[Saved entries]
Segment Open
Definition theHydrateEffect : H unit :=
  bindH getState (fun parent =>
  bindH (liftC (select config parent)) (fun update =>
    match owner update with
    | None => retH tt
    | Some owner =>
        bindH (disk_get owner) (fun persistedData =>
          match persistedData with
          | None => retH tt
          | Some p =>
              bindH (ensureVersionRelevance p owner) (fun validData =>
                if negb (ToBoolean validData) then retH tt
                else hydrate_with validData)
          end)
    end)).

(** *** [clearAll] and the purge effect *)



(** [s.replace(pattern, replacement)] for a string pattern and a
    replacement without [$]: the first occurrence is replaced. *)
Definition replace (pattern replacement s : string) : string :=
  match String.index 0 pattern s with
  | Some i =>
      String.substring 0 i s +:+ replacement
        +:+ String.substring (i + String.length pattern)
                             (String.length s - (i + String.length pattern)) s
  | None => s
  end.





(** *** [createUpdateEffect(config, disk)] *)

(** The [compare] of the configuration. *)
Variable compare : value -> value -> bool.

(** [createWeakRef]: an object is held weakly, anything else as it is. *)
Definition createWeakRef (data : value) : ref :=
  if ToBoolean data && String.eqb (typeof data) "object"
  then weak_ref data
  else plain_ref data.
Segment Closed
Description of the task>
Reproduce all of the entries above verbatim.

Exercise response>
Definition theHydrateEffect : H unit :=
  bindH getState (fun parent =>
  bindH (liftC (select config parent)) (fun update =>
    match owner update with
    | None => retH tt
    | Some owner =>
        bindH (disk_get owner) (fun persistedData =>
          match persistedData with
          | None => retH tt
          | Some p =>
              bindH (ensureVersionRelevance p owner) (fun validData =>
                if negb (ToBoolean validData) then retH tt
                else hydrate_with validData)
          end)
    end)).

(** *** [clearAll] and the purge effect *)



(** [s.replace(pattern, replacement)] for a string pattern and a
    replacement without [$]: the first occurrence is replaced. *)
Definition replace (pattern replacement s : string) : string :=
  match String.index 0 pattern s with
  | Some i =>
      String.substring 0 i s +:+ replacement
        +:+ String.substring (i + String.length pattern)
                             (String.length s - (i + String.length pattern)) s
  | None => s
  end.





(** *** [createUpdateEffect(config, disk)] *)

(** The [compare] of the configuration. *)
Variable compare : value -> value -> bool.

(** [createWeakRef]: an object is held weakly, anything else as it is. *)
Definition createWeakRef (data : value) : ref :=
  if ToBoolean data && String.eqb (typeof data) "object"
  then weak_ref data
  else plain_ref data.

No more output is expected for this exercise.